[Stored data entries]

(* ===== verification/Memory.v ===== *)
(** * Memory: RPU addresses and memory access (src/src/memory.rs)

    Translation of RPU addresses into the 24-bit host window, validation of an
    access, and the word-wise transfers over any [BusOps].  [W] is the state of
    the host side; [Rpu<B>] adds nothing to it.  Arithmetic on [u32] addresses
    wraps as in a release build where the source uses [+]. *)

From S2P Require Import Prelude Codec Bus.

Definition MAX_BUS_CHUNK : Z := MAX_SPI_DATA_LEN.

Definition RPU_ADDR_GRAM_START : Z := 0xb7000000.
Definition RPU_ADDR_GRAM_END : Z := 0xb70101ff.
Definition RPU_ADDR_SBUS_START : Z := 0xa4000000.
Definition RPU_ADDR_SBUS_END : Z := 0xa4007fff.
Definition RPU_ADDR_PBUS_START : Z := 0xa5000000.
Definition RPU_ADDR_PBUS_END : Z := 0xa503ffff.
Definition RPU_ADDR_PKTRAM_START : Z := 0xb0000000.
Definition RPU_ADDR_PKTRAM_END : Z := 0xb0030fff.
Definition RPU_ADDR_LMAC_ROM_START : Z := 0x80000000.
Definition RPU_ADDR_LMAC_ROM_END : Z := 0x80033fff.
Definition RPU_ADDR_LMAC_RET_START : Z := 0x80040000.
Definition RPU_ADDR_LMAC_RET_END : Z := 0x8004bfff.
Definition RPU_ADDR_LMAC_SCRATCH_START : Z := 0x80080000.
Definition RPU_ADDR_LMAC_SCRATCH_END : Z := 0x8008ffff.
Definition RPU_ADDR_UMAC_ROM_START : Z := 0x80000000.
Definition RPU_ADDR_UMAC_ROM_END : Z := 0x800617ff.
Definition RPU_ADDR_UMAC_RET_START : Z := 0x80080000.
Definition RPU_ADDR_UMAC_RET_END : Z := 0x800a3fff.
Definition RPU_ADDR_UMAC_SCRATCH_START : Z := 0x80100000.
Definition RPU_ADDR_UMAC_SCRATCH_END : Z := 0x80137fff.
Definition HOST_SBUS_BASE : Z := 0x00000000.
Definition HOST_PBUS_BASE : Z := 0x00040000.
Definition HOST_GRAM_BASE : Z := 0x00080000.
Definition HOST_PKTRAM_BASE : Z := 0x000c0000.
Definition HOST_LMAC_DIRECT_BASE : Z := 0x00100000.
Definition HOST_UMAC_DIRECT_BASE : Z := 0x00200000.
Definition RPU_ADDR_MASK_OFFSET : Z := 0x00ffffff.
Definition RPU_MCU_CORE_INDIRECT_BASE : Z := 0xc0000000.
Definition RPU_REG_MIPS_MCU_CONTROL : Z := 0xa4000000.
Definition RPU_REG_MIPS_MCU2_CONTROL : Z := 0xa4000100.
Definition RPU_REG_MIPS_MCU_SYS_CORE_MEM_CTRL : Z := 0xa4000030.
Definition RPU_REG_MIPS_MCU_SYS_CORE_MEM_WDATA : Z := 0xa4000034.
Definition RPU_REG_MIPS_MCU2_SYS_CORE_MEM_CTRL : Z := 0xa4000130.
Definition RPU_REG_MIPS_MCU2_SYS_CORE_MEM_WDATA : Z := 0xa4000134.
Definition RPU_REG_MIPS_MCU_WAIT_STATUS : Z := 0xa4000018.
Definition RPU_REG_MIPS_MCU2_WAIT_STATUS : Z := 0xa4000118.
Definition RPU_REG_CLOCK_ENABLE : Z := 0xa5008c20.
Definition RPU_CLOCK_ENABLE : Z := 0x100.

Module Processor.
Inductive t : Type := Lmac | Umac.
#[global] Instance eq_dec : EqDecision t.
Proof. solve_decision. Defined.
Definition control_register (p : t) : Z :=
  match p with Lmac => RPU_REG_MIPS_MCU_CONTROL | Umac => RPU_REG_MIPS_MCU2_CONTROL end.
Definition wait_register (p : t) : Z :=
  match p with Lmac => RPU_REG_MIPS_MCU_WAIT_STATUS | Umac => RPU_REG_MIPS_MCU2_WAIT_STATUS end.
Definition indirect_control_register (p : t) : Z :=
  match p with
  | Lmac => RPU_REG_MIPS_MCU_SYS_CORE_MEM_CTRL
  | Umac => RPU_REG_MIPS_MCU2_SYS_CORE_MEM_CTRL
  end.
Definition indirect_data_register (p : t) : Z :=
  match p with
  | Lmac => RPU_REG_MIPS_MCU_SYS_CORE_MEM_WDATA
  | Umac => RPU_REG_MIPS_MCU2_SYS_CORE_MEM_WDATA
  end.
End Processor.

Module AddressError.
Inductive t : Type := Unsupported (address : Z) | Range.
#[global] Instance eq_dec : EqDecision t.
Proof. solve_decision. Defined.
End AddressError.

Module RpuError.
Inductive t (E : Type) : Type :=
  | Bus (e : E)
  | Address (e : AddressError.t)
  | Unaligned
  | Timeout
  | PollTimeout (address mask expected last : Z)
  | InvalidArgument.
Arguments Bus {E} e.
Arguments Address {E} e.
Arguments Unaligned {E}.
Arguments Timeout {E}.
Arguments PollTimeout {E} address mask expected last.
Arguments InvalidArgument {E}.
End RpuError.

(** ** Address translation *)

Definition shared_region_base (address : Z) : option Z :=
  if within RPU_ADDR_SBUS_START RPU_ADDR_SBUS_END address then Some HOST_SBUS_BASE
  else if within RPU_ADDR_PBUS_START RPU_ADDR_PBUS_END address then Some HOST_PBUS_BASE
  else if within RPU_ADDR_GRAM_START RPU_ADDR_GRAM_END address then Some HOST_GRAM_BASE
  else if within RPU_ADDR_PKTRAM_START RPU_ADDR_PKTRAM_END address
  then Some HOST_PKTRAM_BASE
  else None.
(* ===== verification/Trace.v ===== *)
(** * Trace: what reaches the bus, and in which order

    [BusTrace] is a bus whose completed accesses can be told from its state;
    [logged] makes one of any bus.  Predicates on lists of accesses say what an
    operation does to the chip: [stored] and [fetched] for a block of chip
    memory, [word_written] and [register_read] for a register, [+++] for one
    after the other.  [runs] is the logic that proves them: unlike [triple] it
    says nothing of panics, and speaks of the accesses an operation adds. *)

From S2P Require Import Prelude Bus Memory.

Module Access.
Inductive t : Type :=
  | StatusRead (opcode value : Z)
  | StatusWritten (opcode value : Z)
  | Read (offset : Z) (bytes : list Z)
  | Written (offset : Z) (bytes : list Z).
End Access.

(** The accesses of a computation, the first one first. *)
Definition log : Type := list Access.t.

Class BusTrace (W E : Type) `{BusOps W E} `{DelayOps W} : Type := {
  trace : W -> log;
  trace_read_status opcode w :
    match bus_read_status opcode w with
    | (Ok value, w') => trace w' = trace w ++ [Access.StatusRead opcode value]
    | (_, w') => trace w' = trace w
    end;
  trace_write_status opcode value w :
    match bus_write_status opcode value w with
    | (Ok _, w') => trace w' = trace w ++ [Access.StatusWritten opcode value]
    | (_, w') => trace w' = trace w
    end;
  trace_read offset w bytes :
    match bus_read offset (w, bytes) with
    | (Ok _, (w', bytes')) =>
        trace w' = trace w ++ [Access.Read offset bytes'] /\ len bytes' = len bytes
    | (_, (w', _)) => trace w' = trace w
    end;
  trace_write offset bytes w :
    match bus_write offset bytes w with
    | (Ok _, w') => trace w' = trace w ++ [Access.Written offset bytes]
    | (_, w') => trace w' = trace w
    end;
  trace_delay ms w : trace (delay_ms ms w) = trace w }.

(** ** A log over any bus

    That a lent buffer keeps its length is what its Rust type says. *)

Class BufferKept (W E : Type) `{BusOps W E} : Prop :=
  bus_read_length offset w bytes :
    match bus_read offset (w, bytes) with
    | (Ok _, (_, bytes')) => len bytes' = len bytes
    | _ => True
    end.

#[export] Instance script_kept : BufferKept script unit.
Proof.
  intros offset [[|[b|] r] l] bytes; cbn; [..|done]; unfold mbind, M_bind, on_fst; cbn;
    rewrite len_take, ?len_app, len_zeros by apply len_nonneg;
    pose proof (len_nonneg bytes); rewrite ?len_nil; [|pose proof (len_nonneg b)]; unfold len in *; lia.
Qed.
Definition release_and_acknowledge_event (queues : HpqmInfo) (event_address : Z)
    (resubmit : bool) : MD unit :=
  release_event_fragment queues event_address resubmit;;
  acknowledge_interrupt.

Definition read_event_header (event_address : Z) : MD (Z * bool) :=
  '(_, header) ← with_local (zeros HOST_MESSAGE_HEADER_LEN)
                   (rpu_buffer (Memory.read Processor.Umac event_address));
  declared ← lift (Codec.read_u32 header 0);
  resubmit ← lift (Codec.read_u32 header 4);
  mret (declared, negb (resubmit =? 0)).

Definition begin_new_event (queues : HpqmInfo) : MD (option NewEvent) :=
  o ← dequeue (event_busy queues);
  match o with
  | None => mret None
  | Some address =>
      '(declared, resubmit) ← read_event_header address;
      fragment_len ← gets dev_event_fragment_len;
      mret (Some (mkNewEvent address declared (Z.min fragment_len declared) resubmit))
  end.

Definition reject_oversized_event (queues : HpqmInfo) (event : NewEvent) : MD unit :=
  release_and_acknowledge_event queues (ne_address event) (ne_resubmit event);;
  if ne_first_count event <? ne_declared event then
    modify (set_pending_event
      (Some (mkPendingEvent (ne_declared event) (ne_first_count event) (ne_resubmit event) 0 true)))
  else mret tt.

Definition validate_new_event (queues : HpqmInfo) (event : NewEvent) (capacity : Z) : MD unit :=
  if ne_declared event <? HOST_MESSAGE_HEADER_LEN then
    release_and_acknowledge_event queues (ne_address event) (ne_resubmit event);;
    throw (DeviceError.Protocol ProtocolError.InvalidLength)
  else if capacity <? ne_declared event then
    reject_oversized_event queues event;;
    throw (DeviceError.EventTooLarge (ne_declared event) capacity)
  else mret tt.

(** [parse_host_message(&scratch[..declared])?] *)
Definition parse_scratch (declared : Z) : MS HostMessageRef :=
  scratch ← gets snd;
  bytes ← lift (subslice scratch 0 declared);
  lift (map_err DeviceError.Protocol (parse_host_message bytes)).

Definition read_initial_event_fragment (queues : HpqmInfo) (event : NewEvent) : MS unit :=
  on_slice 0 (ne_first_count event)
    (rpu_buffer (Memory.read Processor.Umac (ne_address event)));;
  on_fst (release_and_acknowledge_event queues (ne_address event) (ne_resubmit event)).

Definition finish_new_event (event : NewEvent) (scratch_ptr : Z) : MS (option HostMessageRef) :=
  if ne_first_count event =? ne_declared event then
    m ← parse_scratch (ne_declared event); mret (Some m)
  else
    on_fst (modify (set_pending_event
      (Some (mkPendingEvent (ne_declared event) (ne_first_count event) (ne_resubmit event)
               scratch_ptr false))));;
    mret None.

Definition read_new_event (queues : HpqmInfo) (scratch_ptr : Z) : MS (option HostMessageRef) :=
  o ← on_fst (begin_new_event queues);
  match o with
  | None => mret None
  | Some event =>
      capacity ← gets (fun dl => len dl.2);
      on_fst (validate_new_event queues event capacity);;
      read_initial_event_fragment queues event;;
      finish_new_event event scratch_ptr
  end.

(** [&mut pending]: the updated value is returned; on an error the local copy
    is dropped. *)
Definition consume_pending_fragment (queues : HpqmInfo) (pending : PendingEvent)
    (event_address : Z) : MS PendingEvent :=
  fragment_len ← gets (fun dl => dev_event_fragment_len dl.1);
  let count := Z.min fragment_len (pe_declared pending - pe_copied pending) in
  (if negb (pe_discard pending)
   then on_slice (pe_copied pending) (pe_copied pending + count)
          (rpu_buffer (Memory.read Processor.Umac event_address))
   else mret tt);;
  on_fst (release_event_fragment queues event_address (pe_resubmit pending));;
  mret (mkPendingEvent (pe_declared pending) (pe_copied pending + count) (pe_resubmit pending)
          (pe_scratch_address pending) (pe_discard pending)).

(** [while pending.copied < pending.declared]: running out of [fuel] is a
    panic; [declared - copied] is enough fuel. *)
Fixpoint drain_loop (fuel : nat) (queues : HpqmInfo) (pending : PendingEvent) (removed : bool)
    : MS (PendingEvent * bool * bool) :=
  if negb (pe_copied pending <? pe_declared pending) then mret (pending, removed, true)
  else
    match fuel with
    | O => lift Panic
    | Datatypes.S fuel =>
        o ← on_fst (dequeue (event_busy queues));
        match o with
        | None => mret (pending, removed, false)
        | Some event_address =>
            pending ← consume_pending_fragment queues pending event_address;
            drain_loop fuel queues pending true
        end
    end.

Definition drain_pending_fragments (queues : HpqmInfo) (pending : PendingEvent)
    : MS (PendingEvent * bool * bool) :=
  drain_loop (Z.to_nat (pe_declared pending - pe_copied pending)) queues pending false.

Definition acknowledge_removed_fragment (removed : bool) : MD unit :=
  if removed then acknowledge_interrupt else mret tt.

» WHAT IS BEING ASKED: Write out exactly the lines above from the line with "Definition RPU_ADDR_PBUS_START : Z" through the line with "Definition RPU_ADDR_UMAC_RET_END : Z", both of them included, and leave out all other lines.

» EXERCISE ANSWER:
Definition RPU_ADDR_PBUS_START : Z := 0xa5000000.
Definition RPU_ADDR_PBUS_END : Z := 0xa503ffff.
Definition RPU_ADDR_PKTRAM_START : Z := 0xb0000000.
Definition RPU_ADDR_PKTRAM_END : Z := 0xb0030fff.
Definition RPU_ADDR_LMAC_ROM_START : Z := 0x80000000.
Definition RPU_ADDR_LMAC_ROM_END : Z := 0x80033fff.
Definition RPU_ADDR_LMAC_RET_START : Z := 0x80040000.
Definition RPU_ADDR_LMAC_RET_END : Z := 0x8004bfff.
Definition RPU_ADDR_LMAC_SCRATCH_START : Z := 0x80080000.
Definition RPU_ADDR_LMAC_SCRATCH_END : Z := 0x8008ffff.
Definition RPU_ADDR_UMAC_ROM_START : Z := 0x80000000.
Definition RPU_ADDR_UMAC_ROM_END : Z := 0x800617ff.
Definition RPU_ADDR_UMAC_RET_START : Z := 0x80080000.
Definition RPU_ADDR_UMAC_RET_END : Z := 0x800a3fff.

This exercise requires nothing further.